• **The task**
In the records below, the line with "(** The abstract" opens the range and the line with "Definition serial_step (w" closes it; print that range exactly and nothing else.

• **Source material**

(* ===== verification/DashboardSpec.v ===== *)
(** * DashboardSpec: the dashboard against the spec's sequential contract

    Spec section 4.3 describes the dashboard as a sequential CRUD view: a
    declined confirmation does nothing; a confirmed delete removes the
    service and then reloads, so that the view shows the remote rows of the
    user again; the create dialog's success reloads.  [spec_step] is that
    contract as an abstract machine over the remote rows and the rows shown,
    with the effects each action performs.

    The component ([Dashboard.dash_step]) is asynchronous, and C5 shows that
    with responses in any order it does not meet the contract.  Under a
    serial scheduler, where each user action is followed by a network that
    serves and delivers every request in order ([Dashboard.drain]) before
    the next action, it does: [serial_step] simulates [spec_step] step by
    step (the relation [sync] is preserved, the effects are the same), and
    consequently a deleted service never comes back. *)

From S2P Require Import Prelude Entities Dashboard.
Import Dashboard.

Module DashboardSpec.

(** The abstract page of one user: the remote rows, the rows shown, and
    whether the create dialog is open. *)
Record spec_state := mk_spec {
  s_store : list Service.t;
  s_shown : list Service.t;
  s_dialog : bool
}.

(** The user's actions on the page. *)
Inductive action :=
| ADelete (id : string) (confirmed : bool)
| AOpenDialog
| ADialogOpenChange (b : bool)
| ADialogSuccess (created : Service.t).

Definition to_event (act : action) : event :=
  match act with
  | ADelete id confirmed => EvClickDelete id confirmed
  | AOpenDialog => EvOpenDialog
  | ADialogOpenChange b => EvDialogOpenChange b
  | ADialogSuccess created => EvDialogSuccess created
  end.

(** The contract: each action, with its effects, as one atomic step. *)
Definition spec_step (uid : string) (s : spec_state) (act : action) : option (spec_state * list effect) :=
  match act with
  | ADelete id confirmed =>
      if bool_decide (id ∈ Service.id <$> s_shown s) then
        if confirmed then
          let rows := store_delete (s_store s) id in
          Some (mk_spec rows (store_user_services rows uid) (s_dialog s),
                [ConfirmPrompt confirm_msg; Request (DeleteService id); Request (GetUserServices uid)])
        else Some (s, [ConfirmPrompt confirm_msg])
      else None
  | AOpenDialog => Some (mk_spec (s_store s) (s_shown s) true, [])
  | ADialogOpenChange b => Some (mk_spec (s_store s) (s_shown s) b, [])
  | ADialogSuccess created =>
      if bool_decide (Service.user_id created = uid) then
        let rows := store_create (s_store s) created in
        Some (mk_spec rows (store_user_services rows uid) (s_dialog s), [Request (GetUserServices uid)])
      else None
  end.

Fixpoint spec_run (uid : string) (s : spec_state) (acts : list action) : option (spec_state * list effect) :=
  match acts with
  | [] => Some (s, [])
  | act :: acts' =>
      '(s1, e1) ← spec_step uid s act;
      '(s2, e2) ← spec_run uid s1 acts';
      Some (s2, e1 ++ e2)
  end.

(** The serial scheduler: an action, then the in-order network until
    nothing is in flight. *)
Definition serial_step (w : world) (act : action) : option world :=
  w' ← dash_step w (to_event act); Some (drain (total_weight w') w').

Fixpoint serial_run (w : world) (acts : list action) : option world :=
  match acts with
  | [] => Some w
  | act :: acts' => w' ← serial_step w act; serial_run w' acts'
  end.

(** Whether an action is the dialog creating a row with id [id]. *)
Definition creates_id (id : string) (act : action) : Prop :=
  match act with ADialogSuccess c => Service.id c = id | _ => False end.

(** The component shows the page of [u] and agrees with the abstract page. *)
Definition sync (u : User.t) (w : world) (s : spec_state) : Prop :=
  page_user w = Some u /\ pending w = [] /\ store w = s_store s /\
  userServices w = s_shown s /\ showCreateDialog w = s_dialog s.

(** ** Lemmas *)

Lemma spec_run_cons uid s act acts :
  spec_run uid s (act :: acts) =
    '(s1, e1) ← spec_step uid s act; '(s2, e2) ← spec_run uid s1 acts; Some (s2, e1 ++ e2).
Proof. reflexivity. Qed.

(** The refinement of one action, as a function of the abstract outcome. *)
Definition step_refines (u : User.t) (w : world) (s : spec_state) (act : action) : Prop :=
  match spec_step (User.id u) s act with
  | Some (s', effs) => exists w', serial_step w act = Some w' /\ sync u w' s' /\ trace w' = trace w ++ effs
  | None => serial_step w act = None
  end.

Lemma serial_step_sync u w s act : sync u w s -> step_refines u w s act.
Proof.
  intros (Hpu & Hp & Hst & Hsh & Hd). unfold step_refines, serial_step.
  destruct (page_user_Some w u Hpu) as (Hm & a & Ha & Hl & Hu).
  destruct act as [id [|] | | b | c]; cbn [spec_step to_event dash_step]; rewrite ?Hpu, ?Hsh;
    [case_bool_decide; [|done].. | | | case_bool_decide; [|done]]; eexists; (split; [reflexivity|]);
    destruct w as [m sa us sd p st tr], s as [sst ssh sdl]; simpl in *; subst;
    unfold sync; simpl; rewrite ?Hl, ?Hu; split_and!; try done;
    rewrite ?app_nil_r; by rewrite <- ?app_assoc.
Qed.

(** The simulation of whole runs. *)
Lemma serial_run_sync u acts : forall w s,
  sync u w s ->
  match spec_run (User.id u) s acts with
  | Some (s', effs) => exists w', serial_run w acts = Some w' /\ sync u w' s' /\ trace w' = trace w ++ effs
  | None => serial_run w acts = None
  end.
Proof.
  induction acts as [|act acts IH]; intros w s Hsync.
  - exists w. by rewrite app_nil_r.
  - pose proof (serial_step_sync u w s act Hsync) as Hstep. unfold step_refines in Hstep.
    rewrite spec_run_cons. cbn [serial_run].
    destruct (spec_step _ s act) as [[s1 e1]|]; cbn [mbind option_bind]; [|by rewrite Hstep].
    destruct Hstep as (w1 & -> & Hs1 & Ht1). cbn [mbind option_bind].
    specialize (IH w1 s1 Hs1). destruct (spec_run _ s1 acts) as [[s2 e2]|]; [|done].
    destruct IH as (w2 & Hrun & Hs2 & Ht2). exists w2. split_and!; [done | done |].
    by rewrite Ht2, Ht1, app_assoc.
Qed.

(** The contract never brings a deleted id back: rows only disappear. *)
Definition id_absent (id : string) (s : spec_state) : Prop :=
  (id ∉ (Service.id <$> s_store s)) /\ (id ∉ (Service.id <$> s_shown s)).

Lemma id_absent_user_services id rows uid :
  id ∉ (Service.id <$> rows) -> id ∉ (Service.id <$> store_user_services rows uid).
Proof.
  intros Hn Hin. apply Hn. apply list_elem_of_fmap in Hin as (x & -> & Hx).
  apply list_elem_of_fmap. exists x. split; [done|]. by apply list_elem_of_filter in Hx as [_ ?].
Qed.

Lemma id_absent_store_delete id id' rows :
  id ∉ (Service.id <$> rows) -> id ∉ (Service.id <$> store_delete rows id').
Proof.
  intros Hn Hin. apply Hn. apply list_elem_of_fmap in Hin as (x & -> & Hx).
  apply list_elem_of_fmap. exists x. split; [done|]. by apply list_elem_of_filter in Hx as [_ ?].
Qed.

Lemma id_absent_store_create id rows c :
  id ∉ (Service.id <$> rows) -> Service.id c <> id -> id ∉ (Service.id <$> store_create rows c).
Proof.
  intros Hn Hc. unfold store_create. rewrite fmap_app. simpl. set_solver.
Qed.

Lemma spec_step_id_absent uid id s act s' e :
  ~ creates_id id act -> id_absent id s -> spec_step uid s act = Some (s', e) -> id_absent id s'.
Proof.
  intros Hcr [Hst Hsh] Hstep. destruct act as [id' [|] | | b | c]; simpl in Hstep;
    repeat case_match; simplify_eq; unfold id_absent; simpl; try done;
    split; try done; auto using id_absent_user_services, id_absent_store_delete.
  - by apply id_absent_store_create.
  - by apply id_absent_user_services, id_absent_store_create.
Qed.

Lemma spec_run_id_absent uid id acts : forall s s' e,
  Forall (fun act => ~ creates_id id act) acts ->
  id_absent id s -> spec_run uid s acts = Some (s', e) -> id_absent id s'.
Proof.
  induction acts as [|act acts IH]; intros s s' e Hcr Ha Hrun; simpl in Hrun; [by simplify_eq|].
  inversion Hcr as [|? ? Hact Hcr']; subst.
  destruct (spec_step uid s act) as [[s1 e1]|] eqn:Hs; [|done]. cbn [mbind option_bind] in Hrun.
  destruct (spec_run uid s1 acts) as [[s2 e2]|] eqn:Hr; [|done].
  cbn [mbind option_bind] in Hrun. simplify_eq.
  eapply IH; [exact Hcr' | eapply spec_step_id_absent; [exact Hact | exact Ha | exact Hs] | exact Hr].
Qed.

Lemma spec_delete_absent uid s id s' e :
  spec_step uid s (ADelete id true) = Some (s', e) -> id_absent id s'.
Proof.
  simpl. case_bool_decide; [|done]. intros [= <- _]. split; simpl.
  - intros Hin. apply list_elem_of_fmap in Hin as (x & -> & Hx).
    by apply list_elem_of_filter in Hx as [? _].
  - apply store_user_services_deleted.
Qed.

Lemma spec_run_app uid s acts1 acts2 :
  spec_run uid s (acts1 ++ acts2) =
    '(s1, e1) ← spec_run uid s acts1; '(s2, e2) ← spec_run uid s1 acts2; Some (s2, e1 ++ e2).
Proof.
  revert s. induction acts1 as [|act acts1 IH]; intros s; simpl.
  - by destruct (spec_run uid s acts2) as [[]|].
  - destruct (spec_step uid s act) as [[s1 e1]|]; [|done]. cbn [mbind option_bind]. rewrite IH.
    destruct (spec_run uid s1 acts1) as [[s2 e2]|]; [|done]. cbn [mbind option_bind].
    destruct (spec_run uid s2 acts2) as [[s3 e3]|]; [|done]. simpl. by rewrite app_assoc.
Qed.

(** A confirmed delete anywhere in a run of the contract leaves its id out
    of the rows and of the page. *)
Lemma spec_run_after_delete uid s acts1 id acts2 s' e :
  Forall (fun act => ~ creates_id id act) acts2 ->
  spec_run uid s (acts1 ++ ADelete id true :: acts2) = Some (s', e) -> id_absent id s'.
Proof.
  intros Hcr. rewrite spec_run_app. destruct (spec_run uid s acts1) as [[s1 e1]|]; [|done].
  cbn [mbind option_bind]. rewrite spec_run_cons.
  destruct (spec_step uid s1 (ADelete id true)) as [[s2 e2]|] eqn:Hdel; [|done]. cbn [mbind option_bind].
  destruct (spec_run uid s2 acts2) as [[s3 e3]|] eqn:Hr; [|done]. cbn [mbind option_bind].
  intros [= <- _]. eapply spec_run_id_absent; [exact Hcr | eapply spec_delete_absent, Hdel | exact Hr].
Qed.

(** ** Properties *)

(** C21: Under a serial network the dashboard refines the spec's
    sequential contract.  If the component shows the page of [u] and
    agrees with an abstract page [s] ([sync]), then for every sequence of
    user actions (delete with the answer to the prompt, the create
    dialog's open/close and success), each followed by the in-order
    network until nothing is in flight: when the contract accepts the
    sequence, the component reaches a world that agrees with the
    contract's final page and has performed exactly the contract's
    effects; when the contract rejects it (a delete of an id not shown),
    so does the component. *)
Theorem serial_run_refines_spec (u : User.t) (w : world) (s : spec_state) (acts : list action) :
  sync u w s ->
  (forall s' effs, spec_run (User.id u) s acts = Some (s', effs) ->
     exists w', serial_run w acts = Some w' /\ sync u w' s' /\ trace w' = trace w ++ effs) /\
  (spec_run (User.id u) s acts = None -> serial_run w acts = None).
Proof.
  intros Hsync. pose proof (serial_run_sync u acts w s Hsync) as Hsim.
  split; [intros s' effs Hrun | intros Hrun]; by rewrite Hrun in Hsim.
Qed.

(** C22: Under a serial network a deleted service never comes back.  From
    a page in agreement with the contract, after any run in which service
    [id] was deleted (a confirmed delete, followed by any further actions
    none of which is the dialog creating a row with that same id), neither
    the page nor the remote rows contain [id]; compare C5, where responses
    arrive out of order. *)
Theorem serial_deleted_stays_deleted (u : User.t) (w : world) (s : spec_state) acts1 id acts2 w' :
  sync u w s -> Forall (fun act => ~ creates_id id act) acts2 ->
  serial_run w (acts1 ++ ADelete id true :: acts2) = Some w' ->
  (id ∉ (Service.id <$> userServices w')) /\ (id ∉ (Service.id <$> store w')).
Proof.
  intros Hsync Hcr Hrun. pose proof (serial_run_sync u (acts1 ++ ADelete id true :: acts2) w s Hsync) as Hsim.
  destruct (spec_run _ s _) as [[s' e]|] eqn:Hspec; [|congruence].
  destruct Hsim as (w'' & Hrun' & (_ & _ & Hst & Hsh & _) & _). rewrite Hrun in Hrun'. simplify_eq.
  destruct (spec_run_after_delete _ _ _ _ _ _ _ Hcr Hspec) as [Hs1 Hs2]. by rewrite Hsh, Hst.
Qed.

(** ** Witnesses *)

Definition demo_spec : spec_state := mk_spec demo_rows (store_user_services demo_rows "u-1") false.

Lemma demo_sync : sync demo_user demo_loaded demo_spec.
Proof. unfold sync. split_and!; [apply demo_loaded_page_user | reflexivity..]. Qed.

Lemma serial_run_refines_spec_witness :
  exists w', serial_run demo_loaded [ADelete "s-1" true; AOpenDialog] = Some w' /\
    sync demo_user w' (mk_spec (store_delete demo_rows "s-1")
                          (store_user_services (store_delete demo_rows "s-1") "u-1") true) /\
    trace w' = trace demo_loaded ++ [ConfirmPrompt confirm_msg; Request (DeleteService "s-1");
                                     Request (GetUserServices "u-1")].
Proof.
  apply (proj1 (serial_run_refines_spec demo_user demo_loaded demo_spec
                  [ADelete "s-1" true; AOpenDialog] demo_sync)).
  reflexivity.
Defined.

Lemma serial_deleted_stays_deleted_witness :
  exists w', serial_run demo_loaded ([] ++ ADelete "s-1" true :: [ADialogSuccess (demo_service "s-3")]) = Some w' /\
    ("s-1" ∉ (Service.id <$> userServices w')) /\ ("s-1" ∉ (Service.id <$> store w')).
Proof.
  set (acts := [] ++ ADelete "s-1" true :: [ADialogSuccess (demo_service "s-3")]).
  set (w' := default demo_loaded (serial_run demo_loaded acts)).
  assert (Hrun : serial_run demo_loaded acts = Some w') by (vm_compute; reflexivity).
  exists w'. split; [exact Hrun|].
  exact (serial_deleted_stays_deleted demo_user demo_loaded demo_spec [] "s-1" [ADialogSuccess (demo_service "s-3")] w'
           demo_sync ltac:(repeat constructor; cbn; discriminate) Hrun).
Defined.

End DashboardSpec.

• **Written response**
(** The abstract page of one user: the remote rows, the rows shown, and
    whether the create dialog is open. *)
Record spec_state := mk_spec {
  s_store : list Service.t;
  s_shown : list Service.t;
  s_dialog : bool
}.

(** The user's actions on the page. *)
Inductive action :=
| ADelete (id : string) (confirmed : bool)
| AOpenDialog
| ADialogOpenChange (b : bool)
| ADialogSuccess (created : Service.t).

Definition to_event (act : action) : event :=
  match act with
  | ADelete id confirmed => EvClickDelete id confirmed
  | AOpenDialog => EvOpenDialog
  | ADialogOpenChange b => EvDialogOpenChange b
  | ADialogSuccess created => EvDialogSuccess created
  end.

(** The contract: each action, with its effects, as one atomic step. *)
Definition spec_step (uid : string) (s : spec_state) (act : action) : option (spec_state * list effect) :=
  match act with
  | ADelete id confirmed =>
      if bool_decide (id ∈ Service.id <$> s_shown s) then
        if confirmed then
          let rows := store_delete (s_store s) id in
          Some (mk_spec rows (store_user_services rows uid) (s_dialog s),
                [ConfirmPrompt confirm_msg; Request (DeleteService id); Request (GetUserServices uid)])
        else Some (s, [ConfirmPrompt confirm_msg])
      else None
  | AOpenDialog => Some (mk_spec (s_store s) (s_shown s) true, [])
  | ADialogOpenChange b => Some (mk_spec (s_store s) (s_shown s) b, [])
  | ADialogSuccess created =>
      if bool_decide (Service.user_id created = uid) then
        let rows := store_create (s_store s) created in
        Some (mk_spec rows (store_user_services rows uid) (s_dialog s), [Request (GetUserServices uid)])
      else None
  end.

Fixpoint spec_run (uid : string) (s : spec_state) (acts : list action) : option (spec_state * list effect) :=
  match acts with
  | [] => Some (s, [])
  | act :: acts' =>
      '(s1, e1) ← spec_step uid s act;
      '(s2, e2) ← spec_run uid s1 acts';
      Some (s2, e1 ++ e2)
  end.

(** The serial scheduler: an action, then the in-order network until
    nothing is in flight. *)
Definition serial_step (w : world) (act : action) : option world :=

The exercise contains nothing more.